THE GREAT... No.10
ASHES SELECTIONS
In the 10th part of our series, we take our lead from England’s selectors to celebrate some of the more audacious selections from Ashes past
WORDS: Cameron Ponsonby
Usman Khawaja
SCG, Sydney January 6, 2022
PHOTO BY CAMERON SPENCER
A gifted strokemaker, Khawaja’s career looked destined to end with an asterisk next to it. In and out of the team for a decade, he averaged 40.66 from 44 Tests but was rarely assured of his place in the side. At the start of 2022, his latest absence had also been his longest at two-and-a-half years. Add in the fact he’d recently turned 35 and everyone, including Khawaja himself, had accepted that that would likely be his lot.

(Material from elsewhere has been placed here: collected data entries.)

Definition plane1F : list MY_UNICASE_INFO :=
  [
   E 0x1F08 0x1F00 0x0391; E 0x1F09 0x1F01 0x0391; E 0x1F0A 0x1F02 0x0391; E 0x1F0B 0x1F03 0x0391;
   E 0x1F0C 0x1F04 0x0391; E 0x1F0D 0x1F05 0x0391; E 0x1F0E 0x1F06 0x0391; E 0x1F0F 0x1F07 0x0391;
   E 0x1F08 0x1F00 0x0391; E 0x1F09 0x1F01 0x0391; E 0x1F0A 0x1F02 0x0391; E 0x1F0B 0x1F03 0x0391;
   E 0x1F0C 0x1F04 0x0391; E 0x1F0D 0x1F05 0x0391; E 0x1F0E 0x1F06 0x0391; E 0x1F0F 0x1F07 0x0391;
   E 0x1F18 0x1F10 0x0395; E 0x1F19 0x1F11 0x0395; E 0x1F1A 0x1F12 0x0395; E 0x1F1B 0x1F13 0x0395;
   E 0x1F1C 0x1F14 0x0395; E 0x1F1D 0x1F15 0x0395; E 0x1F16 0x1F16 0x1F16; E 0x1F17 0x1F17 0x1F17;
   E 0x1F18 0x1F10 0x0395; E 0x1F19 0x1F11 0x0395; E 0x1F1A 0x1F12 0x0395; E 0x1F1B 0x1F13 0x0395;
   E 0x1F1C 0x1F14 0x0395; E 0x1F1D 0x1F15 0x0395; E 0x1F1E 0x1F1E 0x1F1E; E 0x1F1F 0x1F1F 0x1F1F;
   E 0x1F28 0x1F20 0x0397; E 0x1F29 0x1F21 0x0397; E 0x1F2A 0x1F22 0x0397; E 0x1F2B 0x1F23 0x0397;
   E 0x1F2C 0x1F24 0x0397; E 0x1F2D 0x1F25 0x0397; E 0x1F2E 0x1F26 0x0397; E 0x1F2F 0x1F27 0x0397;
   E 0x1F28 0x1F20 0x0397; E 0x1F29 0x1F21 0x0397; E 0x1F2A 0x1F22 0x0397; E 0x1F2B 0x1F23 0x0397;
   E 0x1F2C 0x1F24 0x0397; E 0x1F2D 0x1F25 0x0397; E 0x1F2E 0x1F26 0x0397; E 0x1F2F 0x1F27 0x0397;
   E 0x1F38 0x1F30 0x0399; E 0x1F39 0x1F31 0x0399; E 0x1F3A 0x1F32 0x0399; E 0x1F3B 0x1F33 0x0399;
   E 0x1F3C 0x1F34 0x0399; E 0x1F3D 0x1F35 0x0399; E 0x1F3E 0x1F36 0x0399; E 0x1F3F 0x1F37 0x0399;
   E 0x1F38 0x1F30 0x0399; E 0x1F39 0x1F31 0x0399; E 0x1F3A 0x1F32 0x0399; E 0x1F3B 0x1F33 0x0399;
   E 0x1F3C 0x1F34 0x0399; E 0x1F3D 0x1F35 0x0399; E 0x1F3E 0x1F36 0x0399; E 0x1F3F 0x1F37 0x0399;
   E 0x1F48 0x1F40 0x039F; E 0x1F49 0x1F41 0x039F; E 0x1F4A 0x1F42 0x039F; E 0x1F4B 0x1F43 0x039F;
   E 0x1F4C 0x1F44 0x039F; E 0x1F4D 0x1F45 0x039F; E 0x1F46 0x1F46 0x1F46; E 0x1F47 0x1F47 0x1F47;
   E 0x1F48 0x1F40 0x039F; E 0x1F49 0x1F41 0x039F; E 0x1F4A 0x1F42 0x039F; E 0x1F4B 0x1F43 0x039F;
   E 0x1F4C 0x1F44 0x039F; E 0x1F4D 0x1F45 0x039F; E 0x1F4E 0x1F4E 0x1F4E; E 0x1F4F 0x1F4F 0x1F4F;
   E 0x1F50 0x1F50 0x03A5; E 0x1F59 0x1F51 0x03A5; E 0x1F52 0x1F52 0x03A5; E 0x1F5B 0x1F53 0x03A5;
   E 0x1F54 0x1F54 0x03A5; E 0x1F5D 0x1F55 0x03A5; E 0x1F56 0x1F56 0x03A5; E 0x1F5F 0x1F57 0x03A5;
   E 0x1F58 0x1F58 0x1F58; E 0x1F59 0x1F51 0x03A5; E 0x1F5A 0x1F5A 0x1F5A; E 0x1F5B 0x1F53 0x03A5;
   E 0x1F5C 0x1F5C 0x1F5C; E 0x1F5D 0x1F55 0x03A5; E 0x1F5E 0x1F5E 0x1F5E; E 0x1F5F 0x1F57 0x03A5;
   E 0x1F68 0x1F60 0x03A9; E 0x1F69 0x1F61 0x03A9; E 0x1F6A 0x1F62 0x03A9; E 0x1F6B 0x1F63 0x03A9;
   E 0x1F6C 0x1F64 0x03A9; E 0x1F6D 0x1F65 0x03A9; E 0x1F6E 0x1F66 0x03A9; E 0x1F6F 0x1F67 0x03A9;
   E 0x1F68 0x1F60 0x03A9; E 0x1F69 0x1F61 0x03A9; E 0x1F6A 0x1F62 0x03A9; E 0x1F6B 0x1F63 0x03A9;
   E 0x1F6C 0x1F64 0x03A9; E 0x1F6D 0x1F65 0x03A9; E 0x1F6E 0x1F66 0x03A9; E 0x1F6F 0x1F67 0x03A9;
   E 0x1FBA 0x1F70 0x0391; E 0x1FBB 0x1F71 0x1FBB; E 0x1FC8 0x1F72 0x0395; E 0x1FC9 0x1F73 0x1FC9;
   E 0x1FCA 0x1F74 0x0397; E 0x1FCB 0x1F75 0x1FCB; E 0x1FDA 0x1F76 0x0399; E 0x1FDB 0x1F77 0x1FDB;
   E 0x1FF8 0x1F78 0x039F; E 0x1FF9 0x1F79 0x1FF9; E 0x1FEA 0x1F7A 0x03A5; E 0x1FEB 0x1F7B 0x1FEB;
   E 0x1FFA 0x1F7C 0x03A9; E 0x1FFB 0x1F7D 0x1FFB; E 0x1F7E 0x1F7E 0x1F7E; E 0x1F7F 0x1F7F 0x1F7F;
   E 0x1F88 0x1F80 0x0391; E 0x1F89 0x1F81 0x0391; E 0x1F8A 0x1F82 0x0391; E 0x1F8B 0x1F83 0x0391;
   E 0x1F8C 0x1F84 0x0391; E 0x1F8D 0x1F85 0x0391; E 0x1F8E 0x1F86 0x0391; E 0x1F8F 0x1F87 0x0391;
   E 0x1F88 0x1F80 0x0391; E 0x1F89 0x1F81 0x0391; E 0x1F8A 0x1F82 0x0391; E 0x1F8B 0x1F83 0x0391;
   E 0x1F8C 0x1F84 0x0391; E 0x1F8D 0x1F85 0x0391; E 0x1F8E 0x1F86 0x0391; E 0x1F8F 0x1F87 0x0391;
   E 0x1F98 0x1F90 0x0397; E 0x1F99 0x1F91 0x0397; E 0x1F9A 0x1F92 0x0397; E 0x1F9B 0x1F93 0x0397;
   E 0x1F9C 0x1F94 0x0397; E 0x1F9D 0x1F95 0x0397; E 0x1F9E 0x1F96 0x0397; E 0x1F9F 0x1F97 0x0397;
   E 0x1F98 0x1F90 0x0397; E 0x1F99 0x1F91 0x0397; E 0x1F9A 0x1F92 0x0397; E 0x1F9B 0x1F93 0x0397;
   E 0x1F9C 0x1F94 0x0397; E 0x1F9D 0x1F95 0x0397; E 0x1F9E 0x1F96 0x0397; E 0x1F9F 0x1F97 0x0397;
   E 0x1FA8 0x1FA0 0x03A9; E 0x1FA9 0x1FA1 0x03A9; E 0x1FAA 0x1FA2 0x03A9; E 0x1FAB 0x1FA3 0x03A9;
   E 0x1FAC 0x1FA4 0x03A9; E 0x1FAD 0x1FA5 0x03A9; E 0x1FAE 0x1FA6 0x03A9; E 0x1FAF 0x1FA7 0x03A9;
   E 0x1FA8 0x1FA0 0x03A9; E 0x1FA9 0x1FA1 0x03A9; E 0x1FAA 0x1FA2 0x03A9; E 0x1FAB 0x1FA3 0x03A9;
   E 0x1FAC 0x1FA4 0x03A9; E 0x1FAD 0x1FA5 0x03A9; E 0x1FAE 0x1FA6 0x03A9; E 0x1FAF 0x1FA7 0x03A9;
   E 0x1FB8 0x1FB0 0x0391; E 0x1FB9 0x1FB1 0x0391; E 0x1FB2 0x1FB2 0x0391; E 0x1FBC 0x1FB3 0x0391;
   E 0x1FB4 0x1FB4 0x0391; E 0x1FB5 0x1FB5 0x1FB5; E 0x1FB6 0x1FB6 0x0391; E 0x1FB7 0x1FB7 0x0391;
   E 0x1FB8 0x1FB0 0x0391; E 0x1FB9 0x1FB1 0x0391; E 0x1FBA 0x1F70 0x0391; E 0x1FBB 0x1F71 0x1FBB;
   E 0x1FBC 0x1FB3 0x0391; E 0x1FBD 0x1FBD 0x1FBD; E 0x0399 0x1FBE 0x0399; E 0x1FBF 0x1FBF 0x1FBF;
   E 0x1FC0 0x1FC0 0x1FC0; E 0x1FC1 0x1FC1 0x1FC1; E 0x1FC2 0x1FC2 0x0397; E 0x1FCC 0x1FC3 0x0397;
   E 0x1FC4 0x1FC4 0x0397; E 0x1FC5 0x1FC5 0x1FC5; E 0x1FC6 0x1FC6 0x0397; E 0x1FC7 0x1FC7 0x0397;
   E 0x1FC8 0x1F72 0x0395; E 0x1FC9 0x1F73 0x1FC9; E 0x1FCA 0x1F74 0x0397; E 0x1FCB 0x1F75 0x1FCB;
   E 0x1FCC 0x1FC3 0x0397; E 0x1FCD 0x1FCD 0x1FCD; E 0x1FCE 0x1FCE 0x1FCE; E 0x1FCF 0x1FCF 0x1FCF;
   E 0x1FD8 0x1FD0 0x0399; E 0x1FD9 0x1FD1 0x0399; E 0x1FD2 0x1FD2 0x0399; E 0x1FD3 0x1FD3 0x1FD3;
   E 0x1FD4 0x1FD4 0x1FD4; E 0x1FD5 0x1FD5 0x1FD5; E 0x1FD6 0x1FD6 0x0399; E 0x1FD7 0x1FD7 0x0399;
   E 0x1FD8 0x1FD0 0x0399; E 0x1FD9 0x1FD1 0x0399; E 0x1FDA 0x1F76 0x0399; E 0x1FDB 0x1F77 0x1FDB;
   E 0x1FDC 0x1FDC 0x1FDC; E 0x1FDD 0x1FDD 0x1FDD; E 0x1FDE 0x1FDE 0x1FDE; E 0x1FDF 0x1FDF 0x1FDF;
   E 0x1FE8 0x1FE0 0x03A5; E 0x1FE9 0x1FE1 0x03A5; E 0x1FE2 0x1FE2 0x03A5; E 0x1FE3 0x1FE3 0x1FE3;
   E 0x1FE4 0x1FE4 0x03A1; E 0x1FEC 0x1FE5 0x03A1; E 0x1FE6 0x1FE6 0x03A5; E 0x1FE7 0x1FE7 0x03A5;
   E 0x1FE8 0x1FE0 0x03A5; E 0x1FE9 0x1FE1 0x03A5; E 0x1FEA 0x1F7A 0x03A5; E 0x1FEB 0x1F7B 0x1FEB;
   E 0x1FEC 0x1FE5 0x03A1; E 0x1FED 0x1FED 0x1FED; E 0x1FEE 0x1FEE 0x1FEE; E 0x1FEF 0x1FEF 0x1FEF;
   E 0x1FF0 0x1FF0 0x1FF0; E 0x1FF1 0x1FF1 0x1FF1; E 0x1FF2 0x1FF2 0x03A9; E 0x1FFC 0x1FF3 0x03A9;
   E 0x1FF4 0x1FF4 0x03A9; E 0x1FF5 0x1FF5 0x1FF5; E 0x1FF6 0x1FF6 0x03A9; E 0x1FF7 0x1FF7 0x03A9;
   E 0x1FF8 0x1F78 0x039F; E 0x1FF9 0x1F79 0x1FF9; E 0x1FFA 0x1F7C 0x03A9; E 0x1FFB 0x1F7D 0x1FFB;
   E 0x1FFC 0x1FF3 0x03A9; E 0x1FFD 0x1FFD 0x1FFD; E 0x1FFE 0x1FFE 0x1FFE; E 0x1FFF 0x1FFF 0x1FFF
  ].
(* ===== verification/HashUtf8.v ===== *)
(** * Hash tables with UTF-8 keys

    A HASH whose charset is utf8_general_ci: calc_hash of mysys/hash.c calls
    my_hash_sort_utf8 and hashcmp calls my_strnncoll_utf8.  What the table relies
    on, that equal keys have equal hashes, is proved in [Utf8Coll], so that a
    search finds the records with an equal key. *)

From stdpp Require Import prelude list list_numbers.
From Stdlib Require Import ZArith Lia ZifyNat.
From S2P Require Import Prelude DynArray HashTable HashChains HashSearch Unicase Utf8 Utf8Coll.

Open Scope nat_scope.

(** [ulong nr1=1, nr2=4; hash_sort(..., &nr1, &nr2); return nr1]. *)
Definition utf8_hash_sort (up : uni_plane_t) (key : list Z) : Z :=
  from_option fst 0%Z (my_hash_sort_utf8 up (u8 <$> key) (1, 4)%Z).

(** my_strnncoll of the charset; the loop always ends. *)
Definition utf8_strnncoll (up : uni_plane_t) (a b : list Z) : Z :=
  default 1%Z (my_strnncoll_utf8 up (u8 <$> a) (u8 <$> b) false).

Lemma u8_fmap_bytes l : Forall is_byte (u8 <$> l).
Proof. apply Forall_fmap, Forall_true. intros c. apply u8_range. Qed.

Lemma u8_fmap_id l : Forall is_byte l -> u8 <$> l = l.
Proof. induction 1 as [|c l Hc _ IH]; [done|]. rewrite fmap_cons, IH, u8_byte; done. Qed.

Lemma utf8_strnncoll_total up a b : exists r, my_strnncoll_utf8 up (u8 <$> a) (u8 <$> b) false = Some r.
Proof.
  unfold my_strnncoll_utf8, strnncoll.
  destruct (coll_total my_utf8_uni 65535 (sort_utf8 up) (length (u8 <$> a)) (u8 <$> a) (u8 <$> b)) as [r ->];
    [apply u8_fmap_bytes|apply u8_fmap_bytes|done|]. obind. destruct r as [|[s t]]; by eexists.
Qed.

Lemma utf8_strnncoll_zero up a b : utf8_strnncoll up a b = 0%Z <-> my_strnncoll_utf8 up (u8 <$> a) (u8 <$> b) false = Some 0%Z.
Proof. unfold utf8_strnncoll. destruct (utf8_strnncoll_total up a b) as [r ->]. simpl. naive_solver. Qed.

Lemma utf8_coll_hash up a b : space_alone up -> utf8_strnncoll up a b = 0%Z -> utf8_hash_sort up a = utf8_hash_sort up b.
Proof.
  intros Hs Hz%utf8_strnncoll_zero. unfold utf8_hash_sort.
  destruct (utf8_equal_hash_ok up (u8 <$> a) (u8 <$> b) (1, 4)%Z Hs (u8_fmap_bytes a) (u8_fmap_bytes b)) as (h & -> & ->); [|done].
  by right.
Qed.

Section utf8_table.
Context {T R : Type} `{LinkArrayLaws T (HASH_LINK R)}.
Context (my_hash_key : R -> list Z) (up : uni_plane_t).

(** The record has a key of the length of [key] that is equal in the
    collation. *)
Definition equal_key (key : list Z) (r : R) : Prop :=
  length (my_hash_key r) = length key /\ my_strnncoll_utf8 up (my_hash_key r) key false = Some 0%Z.

#[export] Instance equal_key_dec key r : Decision (equal_key key r).
Proof. unfold equal_key. apply _. Defined.

(** C15. In a well-formed table with UTF-8 keys, my_hash_first and my_hash_next
    visit each record whose key has the length in bytes of the one that is
    searched for and is equal to it under the collation exactly once, and no
    other record; my_hash_search returns the first of them.  (hashcmp refuses keys
    of another length, so that an [e] does not find an [e] with an accent, which
    has two bytes, although the two are equal in the collation.)  The key is not
    empty, and the hash values are those of the collation. *)
Theorem utf8_hash_search h key :
  space_alone up -> hash_ok my_hash_key (utf8_hash_sort up) h -> get_hash h = None ->
  (forall r, Forall is_byte (my_hash_key r)) -> Forall is_byte key -> key <> [] ->
  exists rs, search_all my_hash_key (utf8_hash_sort up) (utf8_strnncoll up) h key (length key) = Some rs /\
    my_hash_search my_hash_key (utf8_hash_sort up) (utf8_strnncoll up) h key (length key) = Some (head rs) /\
    rs ≡ₚ filter (equal_key key) (map data (links h)).
Proof.
  intros Hs Hok Hg Hr Hk Hne. destruct (ok_chains _ _ _ Hok) as [C Hf].
  assert (searchable my_hash_key (utf8_hash_sort up) (utf8_strnncoll up) h (length key)) as Hse.
  { split; [by intros a b; apply utf8_coll_hash|by rewrite Hg|]. by destruct key. }
  eexists. destruct (search_all_spec _ _ _ h C key (length key) Hok Hse Hf) as (H1 & H2 & H3).
  split; [exact H1|]. split; [exact H2|]. rewrite H3. apply reflexive_eq, list_filter_iff.
  intros r. unfold key_is, hashcmp, equal_key. rewrite Z.eqb_eq.
  destruct (decide (length key = length (my_hash_key r))) as [E|E].
  - rewrite (proj2 (Nat.eqb_eq _ _) E), andb_false_r, <- E, take_ge by lia.
    rewrite utf8_strnncoll_zero, !u8_fmap_id by done. naive_solver.
  - rewrite (proj2 (Nat.eqb_neq (length key) (length (my_hash_key r))) E). destruct key; [done|]. simpl. naive_solver.
Qed.
End utf8_table.

(** ** An example: a table with one record *)

Definition utf8_alloc : allocator (HASH_LINK (list Z)) := fun _ => Some (fun _ => mk_link None []).

#[export] Instance utf8_ops : LinkArray (DYNAMIC_ARRAY (HASH_LINK (list Z))) (HASH_LINK (list Z)) :=
  dynamic_array_ops utf8_alloc.
#[export] Instance utf8_laws : LinkArrayLaws (DYNAMIC_ARRAY (HASH_LINK (list Z))) (HASH_LINK (list Z)) :=
  dynamic_array_laws utf8_alloc.

Definition utf8_key (r : list Z) : list Z := u8 <$> r.

Definition utf8_table : HASH (DYNAMIC_ARRAY (HASH_LINK (list Z))) (list Z) :=
  mk_hash 0 2 1 HASH_UNIQUE (mk_array (HeapBuf [mk_link None s_aBc]) 1 1 2 16) false None.

Lemma utf8_table_ok : hash_ok utf8_key (utf8_hash_sort up_default) utf8_table.
Proof.
  split.
  - split; simpl; lia.
  - done.
  - right. exists 0. simpl. lia.
  - exists (fun b => if b =? 0 then [0] else []). split.
    + intros [|b]; [|apply chain_nil]. split; [|by intros p [= <-]|apply NoDup_singleton].
      intros [|k] p Hk; simplify_eq/=. eexists. split; [done|]. by vm_compute.
    + intros [|p] Hp _; [exists 0; left|simpl in Hp; lia].
    + done.
Qed.

Lemma utf8_hash_search_witness : exists rs,
  search_all utf8_key (utf8_hash_sort up_default) (utf8_strnncoll up_default) utf8_table [65; 98; 67]%Z 3 = Some rs /\
  rs ≡ₚ [s_aBc].
Proof.
  destruct (utf8_hash_search utf8_key up_default utf8_table [65; 98; 67]%Z) as (rs & H1 & _ & H3).
  - exact default_alone.
  - exact utf8_table_ok.
  - reflexivity.
  - intros r. apply u8_fmap_bytes.
  - apply bytes_ok. reflexivity.
  - discriminate.
  - exists rs. split; [exact H1|]. exact H3.
Defined.
Lemma part_loop_ok pivot low high n : forall a i j k1 k2,
  0 <= low <= i -> i <= j -> j <= high < Z.of_nat (length a) -> j - i < Z.of_nat n ->
  parted a pivot low high i j -> stops a pivot low high i j k1 k2 ->
  exists b i' j', part_loop cmp n a pivot i j = Some (b, i', j') /\ perm_in low high a b /\
    parted b pivot low high i' j' /\ j' < i' /\ i <= i' <= high + 1 /\ low - 1 <= j' <= j /\
    (k1 = k2 -> i < i' /\ j' < j).
Proof.
  induction n as [|n IH]; intros a i j k1 k2 Hl Hij Hh Hn Hpart [(z1 & Hk1 & Ez1 & Hz1) (z2 & Hk2 & Ez2 & Hz2)]; [lia|].
  cbn [part_loop].
  destruct (scan_up_ok pivot a k1 z1 (length a) i) as (i1 & x & -> & Hi1 & Ex & Hx & Hmi); [lia|done|done|lia|].
  destruct (scan_down_ok pivot a k2 z2 (length a) j) as (j1 & y & -> & Hj1 & Ey & Hy & Hmj); [lia|done|done|lia|].
  simpl.
  assert (parted a pivot low high i1 j1) as Hp1.
  { destruct Hpart as [L R]. split; intros m w Hm Ew.
    - destruct (decide (m < i)); [by apply (L m); [lia|]|by apply (Hmi m); [lia|]].
    - destruct (decide (j < m)); [by apply (R m); [lia|]|by apply (Hmj m); [lia|]]. }
  destruct (Z.ltb_spec i1 j1).
  - destruct (SWAP_in low high a i1 j1) as (b & -> & Hs & Hp); [lia..|]. simpl.
    pose proof (perm_in_length _ _ _ _ Hp) as L.
    destruct (part_swapped pivot low high a b i1 j1 x y) as [Hpb Hsb]; [done|done|lia|lia|done..|].
    destruct (Z.leb_spec (i1 + 1) (j1 - 1)).
    + destruct (IH b (i1 + 1) (j1 - 1) j1 i1) as (c & i' & j' & -> & Hc & Hpc & Hlt & Hi' & Hj' & _); [lia..|done|done|].
      exists c, i', j'. split; [done|]. split; [by eapply perm_in_trans|]. split; [done|]. lia.
    + exists b, (i1 + 1), (j1 - 1). split_and!; try done; lia.
  - destruct (Z.eqb_spec i1 j1) as [E|E].
    + exists a, (i1 + 1), (j1 - 1). split; [done|]. split; [apply perm_in_refl|]. split; [|lia].
      subst j1. rewrite Ex in Ey. injection Ey as <-. destruct Hp1 as [L R]. split; intros m w Hm Ew.
      * destruct (decide (m = i1)) as [->|]; [congruence|by apply (L m); [lia|]].
      * destruct (decide (m = i1)) as [->|]; [congruence|by apply (R m); [lia|]].
    + exists a, i1, j1. split; [done|]. split; [apply perm_in_refl|]. split; [done|]. lia.
Qed.

Lemma MEDIAN_in low high a i m k : 0 <= low -> high < Z.of_nat (length a) -> low <= i < m -> m < k <= high ->
  exists b, MEDIAN cmp a i m k = Some b /\ perm_in low high a b /\ length b = length a.
Proof.
  intros Hl Hh Hi Hk. destruct (MEDIAN_ok a i m k) as (b & -> & Hp & _); [lia..|]. exists b. split; [done|].
  split; [apply (perm_in_mono i k); [done|lia|lia]|by eapply perm_in_length].
Qed.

But the strange times of Covid cricket had other ideas. When Travis Head was pinged in the lead-up to the Sydney Ashes Test, Khawaja was called in as an emergency replacement and proceeded to score a ton in each innings on his home ground. The following Test, Head returned and Marcus Harris was dropped to make way for Khawaja at the top of the order, a position he has since made his own with centuries in Pakistan, India and England in the 18 months since. After the Lord’s Test, Khawaja held the highest average of any opener in history to have played more than 20 innings. Not bad for a fill-in.
Cyril Washbrook
May 11, 1948
LOCATION & PHOTOGRAPHER UNKNOWN
At 41, Washbrook’s race was run. Five years on from his last Test appearance in 1951, his playing days may not have been completely finished, but they were definitely winding down. Appointed as Lancashire’s first ever professional captain in 1954, he was then named as an England selector in 1956. His first series in the role was the Ashes that summer, and after England lost the second match of the series to go 1-0 down, the legend goes that at the following selection meeting he was asked by his peers to leave the room, and when he returned, they asked him to play.